Impatto sulle emissioni e sullo smaltimento dei rifiuti: fino al 78% in meno di viaggi di trasporto e quasi zero dipendenza dalle discariche
Quando i cantieri edili frantumano i materiali direttamente sul posto, ciò modifica radicalmente l’intero approccio logistico. Eliminare i camion in entrata che trasportano aggregati e quelli in uscita che rimuovono i detriti consente di ridurre il traffico pesante del 75–80 per cento circa. Meno trasporti su strada significano minor consumo di gasolio, minori emissioni di carbonio e un impatto ridotto sulle comunità limitrofe, in termini di danni alla strada, rumore costante e particolato atmosferico. Il dato più impressionante? Dal 90 fino a quasi il 100 per cento dei materiali demoliti viene riutilizzato direttamente nello stesso luogo in cui è stato frantumato, rendendo di fatto irrilevanti le discariche per queste operazioni. E oltre al semplice rispetto della normativa, questo approccio consente di risparmiare risorse naturali, evita l’espansione dell’area estrattiva delle cave e si inserisce perfettamente nei requisiti del credito MR di LEED v4.1, nonché negli standard ISO 20400 relativi alle pratiche di acquisto sostenibile.
Domande Frequenti
A cosa serve un’unità frantoio a benna?
Un'unità frantumatrice è utilizzata per trattare i detriti da demolizione, come calcestruzzo e asfalto, trasformandoli in aggregati riutilizzabili direttamente sul cantiere.
Come funziona il riciclo a circuito chiuso con unità frantumatrice?
Il riciclo a circuito chiuso con unità frantumatrice funziona frantumando i materiali in loco, eliminando così la necessità di trasportare i detriti e consentendo quindi di ridurre i costi e l’impronta di carbonio di un progetto edilizio.
Quali sono i vantaggi economici derivanti dall’utilizzo di un’unità frantumatrice?

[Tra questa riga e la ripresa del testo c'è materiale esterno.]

(** ** Replacements *)

(** Planning one deletion; a delete of a missing item is not effective. *)
Definition plan_delete (coordinated_graph : option (GraphIndex P))
    (acc : gmap (string * string) (option (Item P)) * list (Item P) * list (Item P)) item
  : M (gmap (string * string) (option (Item P)) * list (Item P) * list (Item P)) :=
  let '(old_by_key, effective_deletes, graph_cascades) := acc in
  s ← get;
  match canonical_item s item with
  | None => mret (<[(item_type item, item_id item) := None]> old_by_key, effective_deletes, graph_cascades)
  | Some old =>
      cascades ← match coordinated_graph with Some g => delete_plan_step g item | None => mret [] end;
      mret (<[(item_type item, item_id item) := Some old]> old_by_key, effective_deletes ++ [item],
            graph_cascades ++ cascades)
  end.

(** The first item whose type and id were seen before. *)
Fixpoint repeated_item (seen : gset (string * string)) items : option (Item P) :=
  match items with
  | [] => None
  | item :: items =>
      if bool_decide ((item_type item, item_id item) ∈ seen) then Some item
      else repeated_item ({[(item_type item, item_id item)]} ∪ seen) items
  end.

(** The deletes and upserts of each type, in type order. *)
Definition replace_by_type (effective_deletes upserts : list (Item P)) : list (list (Item P) * list (Item P)) :=
  (λ t, (filter (λ item, item_type item = t) effective_deletes, filter (λ item, item_type item = t) upserts)) <$>
    bt_of_list (item_type <$> (effective_deletes ++ upserts)).

(** [store.apply_batch(changes)] of one type. *)
Definition reduce_replacement (registry : StoreRegistry P) (group : list (Item P) * list (Item P)) : StoreRegistry P :=
  foldl store_insert (foldl remove_item registry group.1) group.2.

(** The stores of every type, then the index and the persisters: deletes first. *)
Definition commit_changes (coordinated_graph : option (GraphIndex P))
    (old_by_key : gmap (string * string) (option (Item P))) (effective_deletes upserts : list (Item P)) origin : M unit :=
  _ ← modify (λ s, set_registry (foldl reduce_replacement (ctx_registry s) (replace_by_type effective_deletes upserts)) s);
  _ ← for_each (commit_item coordinated_graph old_by_key DEL origin) effective_deletes;
  for_each (commit_item coordinated_graph old_by_key SET origin) upserts.

(** [emit_replace_grouped] up to the end of its batch: the groups and the cascades, or
    [None] when the expected generation is stale. *)
Definition commit_replacement (upserts deletes : list (Item P)) origin mode (expected_graph_generation : option Z)
  : M (option (list (list (Item P) * list (Item P)) * list (Item P))) :=
  match upserts ++ deletes with
  | [] => mret (Some ([], []))
  | first_item :: _ =>
      match repeated_item ∅ (deletes ++ upserts) with
      | Some item => raise (graph_error item "replacement batch contains the same entity ID more than once")
      | None =>
          s ← get;
          let coordinated_graph :=
            match ctx_graph s with
            | Some g => if existsb (λ item, coordinates g item DEL) deletes ||
                           existsb (λ item, coordinates g item SET) upserts then Some g else None
            | None => None
            end in
          let stale :=
            match coordinated_graph, expected_graph_generation with
            | Some _, Some expected => negb (bool_decide (gs_generation (ctx_gstate s) = expected))
            | _, _ => false
            end in
          if stale : bool then mret None
          else
            plan ← fold_each (plan_delete coordinated_graph) (∅, [], []) deletes;
            let '(old_by_key, effective_deletes, graph_cascades) := plan in
            s ← get;
            let old_by_key :=
              foldl (λ m item, <[(item_type item, item_id item) := canonical_item s item]> m) old_by_key upserts in
            _ ← match coordinated_graph with
                | Some g =>
                    let '(gst, r) := preflight_replace_batch g (ctx_registry s) (ctx_gstate s) upserts effective_deletes mode in
                    _ ← modify (set_gstate gst);
                    graph_result first_item r
                | None => mret ()
                end;
            let edge_items (g : GraphIndex P) := filter (λ item : Item P, is_Some (registration g (item_type item))) in
            let graph_watch_changes :=
              match coordinated_graph with
              | Some g =>
                  if has_subscribers (ctx_router s)
                  then omap (λ item, (λ old, (Some old, None)) <$> old_of old_by_key item) (edge_items g effective_deletes) ++
                       ((λ item, (old_of old_by_key item, Some item)) <$> edge_items g upserts)
                  else []
              | None => []
              end in
            let by_type := replace_by_type effective_deletes upserts in
            _ ← commit_changes coordinated_graph old_by_key effective_deletes upserts origin;
            _ ← match graph_watch_changes, coordinated_graph with
                | _ :: _, Some g => publish_step first_item (λ w, publish_watch_changes g w graph_watch_changes)
                | _, _ => mret ()
                end;
            mret (Some (by_type, graph_cascades))
      end
  end.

I vantaggi economici includono notevoli risparmi sui costi di approvvigionamento dei materiali, sul trasporto dei detriti e sulle tariffe per lo smaltimento in discarica, con progetti che registrano riduzioni dei costi complessivi fino al 37%.
Esistono vantaggi ambientali derivanti dall’utilizzo di un’unità frantumatrice?
Sì, esistono significativi vantaggi ambientali, tra cui una riduzione fino al 78% dei viaggi di trasporto, minori emissioni, una minore dipendenza dalle discariche e un risparmio delle risorse naturali.